Presentation of antigen by B cells: functional dependence on radiation dose, interleukins, cellular activation, and differential glycosylation.

Abstract

Whether resting B cells can present antigen to T cells is controversial. Several factors can influence the outcome of an assessment of the presenting function of resting B cells: the method of purifying resting B cells and maintaining them in culture without altering their resting state, the sensitivity of resting B cells to gamma-irradiation, the activation state of the T cells used to assess presenting function, and the requirement for exogenous interleukin 1. We have examined all of these variables and find that one adherent antigen-presenting cell is functionally equivalent to four LPS-activated B cells and to 1000 resting B cells.

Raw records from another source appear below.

Lemma land_bound a m : 0 <= m → 0 <= Z.land a m <= m.
Proof.
  intros Hm. split; [apply Z.land_nonneg; by right|].
  assert (Hle : ∀ p, Z.land a (Z.pos p) <= Z.pos p).
  { intros p. replace (Z.pos p) with (Z.land a (Z.pos p) + Z.ldiff (Z.pos p) a) at 2.
    - assert (0 <= Z.ldiff (Z.pos p) a) by (apply Z.ldiff_nonneg; lia). lia.
    - rewrite Z.add_nocarry_lxor.
      + apply Z.bits_inj'. intros i Hi.
        rewrite Z.lxor_spec, Z.land_spec, Z.ldiff_spec.
        by destruct (Z.testbit a i), (Z.testbit (Z.pos p) i).
      + apply Z.bits_inj'. intros i Hi.
        rewrite Z.land_spec, Z.land_spec, Z.ldiff_spec, Z.testbit_0_l.
        by destruct (Z.testbit a i), (Z.testbit (Z.pos p) i). }
  destruct m; [rewrite Z.land_0_r; lia | apply Hle | lia].
Qed.

Lemma inmask_range m a : 0 <= m → inmask m a → 0 <= a <= m.
Proof. intros Hm <-. by apply land_bound. Qed.

(** Adding disjoint words is or-ing them. *)
Lemma lor_add a b : Z.land a b = 0 → Z.lor a b = a + b.
Proof. intros. rewrite <- Z.lxor_lor by done. symmetry. by apply Z.add_nocarry_lxor. Qed.

Lemma land_ones_mod a n : 0 <= n → Z.land a (2 ^ n - 1) = a mod 2 ^ n.
Proof.
  intros. replace (2 ^ n - 1) with (Z.ones n) by (rewrite Z.ones_equiv; lia).
  by apply Z.land_ones.
Qed.

Lemma land_pow2_testbit a n : 0 <= n → negb (Z.land a (2 ^ n) =? 0) = Z.testbit a n.
Proof.
  intros Hn. destruct (Z.eqb_spec (Z.land a (2 ^ n)) 0) as [H|H]; simpl.
  - apply (f_equal (λ z, Z.testbit z n)) in H.
    rewrite Z.land_spec, Z.pow2_bits_true, andb_true_r, Z.testbit_0_l in H by lia. done.
  - destruct (Z.testbit a n) eqn:Hf; [done|]. destruct H.
    apply Z.bits_inj'. intros i Hi. rewrite Z.land_spec, Z.testbit_0_l, Z.pow2_bits_eqb by lia.
    destruct (Z.eqb_spec n i) as [<-|]; [by rewrite Hf | by rewrite andb_false_r].
Qed.

Lemma testbit_high a n i : 0 <= a < 2 ^ n → n <= i → Z.testbit a i = false.
Proof.
  intros Ha Hi. destruct (decide (a = 0)) as [->|]; [apply Z.testbit_0_l|].
  apply Z.bits_above_log2; [lia|]. apply Z.log2_lt_pow2; [lia|].
  assert (0 <= n) by (destruct (Z.le_gt_cases 0 n); [done|rewrite Z.pow_neg_r in Ha by lia; lia]).
  assert (2 ^ n <= 2 ^ i) by (apply Z.pow_le_mono_r; lia). lia.
Qed.

(** A word confined to the bits [l .. m] is a multiple of [2 ^ l] below [2 ^ (m + 1)]. *)
Lemma inmask_BIT_MASK m l a :
  0 <= l <= m → m <= 63 → inmask (BIT_MASK_ULL m l) a ↔ 0 <= a < 2 ^ (m + 1) ∧ a mod 2 ^ l = 0.
Proof.
  intros Hl Hm. split.
  - intros Ha. assert (Hbit : ∀ i, 0 <= i → Z.testbit a i = true → l <= i <= m).
    { intros i Hi Hb. rewrite <- Ha, Z.land_spec, testbit_BIT_MASK_ULL in Hb by lia. lia. }
    assert (Hlow : a mod 2 ^ (m + 1) = a).
    { rewrite <- Z.land_ones by lia. apply Z.bits_inj'. intros i Hi.
      rewrite Z.land_spec, Z.testbit_ones by lia. specialize (Hbit i Hi).
      destruct (Z.testbit a i); [|done]. specialize (Hbit eq_refl). lia. }
    split.
    + rewrite <- Hlow. apply Z.mod_pos_bound. apply Z.pow_pos_nonneg; lia.
    + rewrite <- Z.land_ones by lia. apply Z.bits_inj'. intros i Hi.
      rewrite Z.land_spec, Z.testbit_ones, Z.testbit_0_l by lia. specialize (Hbit i Hi).
      destruct (Z.testbit a i); [|done]. specialize (Hbit eq_refl). lia.
  - intros [Hr Hmod]. apply Z.bits_inj'. intros i Hi.
    rewrite Z.land_spec, testbit_BIT_MASK_ULL by lia.
    destruct (Z.leb_spec l i) as [|Hil].
    + destruct (Z.leb_spec i m); [by rewrite andb_true_r|].
      rewrite (testbit_high a (m + 1)) by lia. done.
    + rewrite <- (Z.mod_pow2_bits_low a l i) by lia. rewrite Hmod, Z.testbit_0_l. done.
Qed.

(** Granule alignment as a statement about the low twelve bits. *)
Lemma granule_aligned_land a : GRANULE_ALIGNED a = true ↔ Z.land a 4095 = 0.
Proof.
  unfold GRANULE_ALIGNED, ALIGNED. change GRANULE_SIZE with (2 ^ 12).
  rewrite Z.eqb_eq, <- land_ones_mod by lia. done.
Qed.

Lemma granule_aligned_mod a : GRANULE_ALIGNED a = true ↔ a mod 4096 = 0.
Proof. unfold GRANULE_ALIGNED, ALIGNED. change GRANULE_SIZE with 4096. apply Z.eqb_eq. Qed.

(** ** Tactics for masks *)

(** [mask_simpl] normalises [Z.land] of disjunctions of words whose bits are
    confined to known masks ([inmask] hypotheses) and of closed constants. *)
Ltac no_word_var t :=
  tryif (match goal with x : Z |- _ => match t with context [x] => idtac end end)
  then fail else idtac.

Ltac closed_word t :=
  no_word_var t;
  let r := eval vm_compute in t in
  lazymatch r with
  | Z0 => idtac
  | Zpos ?p => closed_pos p
  end
with closed_pos p :=
  lazymatch p with
  | xH => idtac
  | xI ?q => closed_pos q
  | xO ?q => closed_pos q
  end.

Ltac mask_step :=
  first
    [ rewrite land_lor_l
    | rewrite Z.lor_0_l | rewrite Z.lor_0_r
    | rewrite Z.land_0_l | rewrite Z.land_0_r
    | match goal with
      | H : inmask ?m ?a, H' : inmask ?n ?b |- context [Z.land ?a ?b] =>
          rewrite (inmask_disjoint2 m n a b H H') by (vm_compute; reflexivity)
      | H : inmask ?m ?a |- context [Z.land ?a ?k] =>
          closed_word k;
          first [ rewrite (inmask_disjoint m a k H) by (vm_compute; reflexivity)
                | rewrite (inmask_sub m a k H) by (vm_compute; reflexivity) ]
      | |- context [Z.land ?a ?k] =>
          closed_word a; closed_word k;
          let r := eval vm_compute in (Z.land a k) in
          change (Z.land a k) with r
      end ].

Ltac mask_simpl := repeat mask_step.

(** * Faults and results *)

(** What the C code cannot recover from: a failed [assert], an explicit
    [panic()], not terminating (spinning on a bit lock that is already held), and an
    access to memory that is outside an array, unmapped, or not of the accessed type. *)
Inductive fault :=
| FAssert
| FPanic
| FHang
| FBadAccess.

Inductive result (A : Type) :=
| Ok (a : A)
| Err (f : fault).
Arguments Ok {A} a.
Arguments Err {A} f.

#[export] Instance fault_eq_dec : EqDecision fault.
Proof. solve_decision. Defined.

#[export] Instance result_ret : MRet result := λ A a, Ok a.
#[export] Instance result_bind : MBind result := λ A B k m,
  match m with Ok a => k a | Err f => Err f end.

(** [assert(b)] of a debug build. *)
Definition rassert (b : bool) : result () := if b then Ok () else Err FAssert.

Lemma result_bind_ok {A B} (a : A) (k : A → result B) : Ok a ≫= k = k a.
Proof. done. Qed.

Lemma result_bind_inv {A B} (m : result A) (k : A → result B) b :
  m ≫= k = Ok b → ∃ a, m = Ok a ∧ k a = Ok b.
Proof. destruct m; [by eauto | done]. Qed.

Lemma rassert_ok b : rassert b = Ok () ↔ b = true.
Proof. by destruct b. Qed.

Lemma rassert_bind {B} b (k : () → result B) : b = true → rassert b ≫= k = k ().
Proof. by intros ->. Qed.

(** ** C arrays *)

(** [a[i]] and [a[i] = v] on an array of fixed length: out of range is an access
    the code must not make. *)
Definition aget {A} (l : list A) (i : Z) : result A :=
  if 0 <=? i then
    match l !! Z.to_nat i with Some a => Ok a | None => Err FBadAccess end
  else Err FBadAccess.

Definition aset {A} (l : list A) (i : Z) (v : A) : result (list A) :=
  if (0 <=? i) && (i <? Z.of_nat (length l)) then Ok (<[Z.to_nat i := v]> l)
  else Err FBadAccess.

Lemma aget_ok {A} (l : list A) i a :
  aget l i = Ok a ↔ 0 <= i ∧ l !! Z.to_nat i = Some a.
Proof.
  unfold aget. destruct (Z.leb_spec 0 i); [|split; [done|lia]].
  destruct (l !! Z.to_nat i); naive_solver.
Qed.

Lemma aget_lookup {A} (l : list A) i a : 0 <= i → l !! Z.to_nat i = Some a → aget l i = Ok a.
Proof. intros. by apply aget_ok. Qed.

Lemma aget_in_range {A} (l : list A) i :
  0 <= i < Z.of_nat (length l) → ∃ a, aget l i = Ok a ∧ l !! Z.to_nat i = Some a.
Proof.
  intros Hi. destruct (lookup_lt_is_Some_2 l (Z.to_nat i)) as [a Ha]; [lia|].
  exists a. split; [apply aget_lookup; [lia|done] | done].
Qed.

Lemma aset_ok {A} (l : list A) i v :
  0 <= i < Z.of_nat (length l) → aset l i v = Ok (<[Z.to_nat i := v]> l).
Proof.
  intros Hi. unfold aset.
  destruct (Z.leb_spec 0 i), (Z.ltb_spec i (Z.of_nat (length l))); simpl; lia || done.
Qed.

Lemma aset_inv {A} (l l' : list A) i v :
  aset l i v = Ok l' → 0 <= i < Z.of_nat (length l) ∧ l' = <[Z.to_nat i := v]> l.
Proof.
  unfold aset. destruct (Z.leb_spec 0 i), (Z.ltb_spec i (Z.of_nat (length l))); naive_solver lia.
Qed.

(** ** Search loops *)

(** A [for] loop from [i], [n] iterations, that returns the first index satisfying a
    test. *)
Fixpoint first_index (n : nat) (i : Z) (test : Z → result bool) : result (option Z) :=
  match n with
  | O => Ok None
  | S n' => test i ≫= λ b, if (b : bool) then Ok (Some i) else first_index n' (i + 1) test
  end.

Definition or_minus1 (o : option Z) : Z := match o with Some i => i | None => -1 end.

Lemma first_index_spec n i test :
  (∀ k, i <= k < i + Z.of_nat n → ∃ b, test k = Ok b) →
  ∃ o, first_index n i test = Ok o ∧
    match o with
    | Some k => i <= k < i + Z.of_nat n ∧ test k = Ok true ∧ ∀ j, i <= j < k → test j = Ok false
    | None => ∀ j, i <= j < i + Z.of_nat n → test j = Ok false
    end.
Proof.
  revert i. induction n as [|n IH]; intros i Htot; cbn [first_index].
  { exists None. split; [done|]. lia. }
  destruct (Htot i) as [b Hb]; [lia|]. rewrite Hb, result_bind_ok. destruct b.
  { exists (Some i). split; [done|]. split; [lia|]. split; [done|]. lia. }
  destruct (IH (i + 1)) as ([k|] & Hrun & Ho); [intros; apply Htot; lia|..].
  - exists (Some k). split; [done|]. destruct Ho as (Hk & Ht & Hf). split; [lia|]. split; [done|].
    intros j Hj. destruct (decide (j = i)) as [->|]; [done|]. apply Hf. lia.
  - exists None. split; [done|]. intros j Hj. destruct (decide (j = i)) as [->|]; [done|].
    apply Ho. lia.
Qed.

(** ** Registries: arrays with an in-use flag *)

Lemma filter_insert_new {A} (f : A → bool) (l : list A) i new old :
  l !! i = Some old → f old = false → f new = true →
  List.filter f (<[i := new]> l) ≡ₚ new :: List.filter f l.
Proof.
  intros Hi Hold Hnew. revert i Hi. induction l as [|x l IH]; intros [|i] Hi; simpl in *; try done.
  - simplify_eq. by rewrite Hnew, Hold.
  - destruct (f x); rewrite (IH i) by done; [constructor|done].
Qed.

Lemma filter_insert_del {A} (f : A → bool) (l : list A) i new old :
  l !! i = Some old → f old = true → f new = false →
  List.filter f l ≡ₚ old :: List.filter f (<[i := new]> l).
Proof.
  intros Hi Hold Hnew. revert i Hi. induction l as [|x l IH]; intros [|i] Hi; simpl in *; try done.
  - simplify_eq. by rewrite Hold, Hnew.
  - destruct (f x); rewrite (IH i) by done; [constructor|done].
Qed.

Lemma elem_of_filter_list {A} (f : A → bool) (l : list A) x :
  x ∈ List.filter f l ↔ x ∈ l ∧ f x = true.
Proof. rewrite !list_elem_of_In. apply List.filter_In. Qed.

Lemma filter_free_length {A} (f : A → bool) (l : list A) x :
  x ∈ l → f x = false → (length (List.filter f l) < length l)%nat.
Proof.
  intros [i Hi]%list_elem_of_lookup Hf. revert i Hi.
  induction l as [|y l IH]; intros [|i] Hi; simpl in *; try done.
  - simplify_eq. rewrite Hf. pose proof (List.filter_length_le f l). lia.
  - specialize (IH i Hi). destruct (f y); simpl; lia.
Qed.

(** The loop over a whole array: the first entry that passes a test. *)
Lemma scan_array {A} (l : list A) n (test : A → bool) :
  length l = n →
  ∃ o, first_index n 0 (λ i, aget l i ≫= λ e, Ok (test e)) = Ok o ∧
    match o with
    | Some i => 0 <= i < Z.of_nat n ∧ ∃ e, l !! Z.to_nat i = Some e ∧ test e = true
    | None => ∀ e, e ∈ l → test e = false
    end.
Proof.
  intros Hl. assert (Hget : ∀ k, 0 <= k < 0 + Z.of_nat n → ∃ e, l !! Z.to_nat k = Some e ∧
    (aget l k ≫= λ e, Ok (test e)) = Ok (test e)).
  { intros k Hk. destruct (aget_in_range l k) as (e & He & Hle); [lia|]. exists e. by rewrite He. }
  destruct (first_index_spec n 0 (λ i, aget l i ≫= λ e, Ok (test e))) as (o & Hrun & Ho).
  { intros k Hk. destruct (Hget k Hk) as (e & _ & H). eauto. }
  exists o. split; [done|]. destruct o as [i|].
  - destruct Ho as (Hi & Ht & _). split; [lia|]. destruct (Hget i Hi) as (e & Hle & He).
    exists e. split; [done|]. rewrite Ht in He. congruence.
  - intros e [k Hk]%list_elem_of_lookup. pose proof (lookup_lt_Some _ _ _ Hk).
    specialize (Ho (Z.of_nat k) ltac:(lia)).
    rewrite (aget_lookup _ _ e), result_bind_ok in Ho by (lia || by rewrite Nat2Z.id). congruence.
Qed.

(** * The state and fault monad *)

Definition M (S A : Type) : Type := S → result (A * S).

#[export] Instance M_ret S : MRet (M S) := λ A a s, Ok (a, s).
#[export] Instance M_bind S : MBind (M S) := λ A B k m s,
  match m s with Ok (a, s') => k a s' | Err f => Err f end.

Section monad.
Context {S : Type}.

Definition lift {A} (r : result A) : M S A := λ s,
  match r with Ok a => Ok (a, s) | Err f => Err f end.
Definition mfault {A} (f : fault) : M S A := λ _, Err f.
Definition massert (b : bool) : M S () := lift (rassert b).
Definition gets {A} (f : S → A) : M S A := λ s, Ok (f s, s).
Definition mmodify (f : S → S) : M S () := λ s, Ok ((), f s).
Definition mwhen (b : bool) (m : M S ()) : M S () := if b then m else mret ().

(** A dereference: [None] is an access the C code must not make. *)
Definition mderef {A} (o : option A) : M S A := λ s,
  match o with Some a => Ok (a, s) | None => Err FBadAccess end.

(** The loop [for (x in l) body], without early exit. *)
Fixpoint mfor {A} (l : list A) (body : A → M S ()) : M S () :=
  match l with
  | [] => mret ()
  | x :: l' => body x ≫= λ _, mfor l' body
  end.

Lemma bind_run {A B} (m : M S A) (k : A → M S B) s a s' :
  m s = Ok (a, s') → (m ≫= k) s = k a s'.
Proof. intros H. unfold mbind, M_bind. by rewrite H. Qed.

Lemma bind_run_err {A B} (m : M S A) (k : A → M S B) s f :
  m s = Err f → (m ≫= k) s = Err f.
Proof. intros H. unfold mbind, M_bind. by rewrite H. Qed.

Lemma bind_inv {A B} (m : M S A) (k : A → M S B) s b s'' :
  (m ≫= k) s = Ok (b, s'') → ∃ a s', m s = Ok (a, s') ∧ k a s' = Ok (b, s'').
Proof. unfold mbind, M_bind. destruct (m s) as [[a s']|]; [by eauto|done]. Qed.

Lemma bind_assoc {A B C} (m : M S A) (k : A → M S B) (l : B → M S C) s :
  ((m ≫= k) ≫= l) s = (m ≫= λ a, k a ≫= l) s.
Proof. unfold mbind, M_bind. by destruct (m s) as [[]|]. Qed.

In addition, we have examined the potential functional relevance of the differential glycosylation of Ia molecules on resting B cells compared with adherent antigen-presenting cells. Altering the surface glycosylation of resting B cells by neuraminidase treatment results in a 25-fold increase in B cell antigen presentation without altering their resting state. More important, among antigen-presenting cells the effect of neuraminidase is limited to resting B cells. It also appears to involve a restricting element such as the Ia molecule rather than total cell surface charge, because neuraminidase treatment has no effect on the capacity of resting B cells to serve as accessory cells in the Con A response.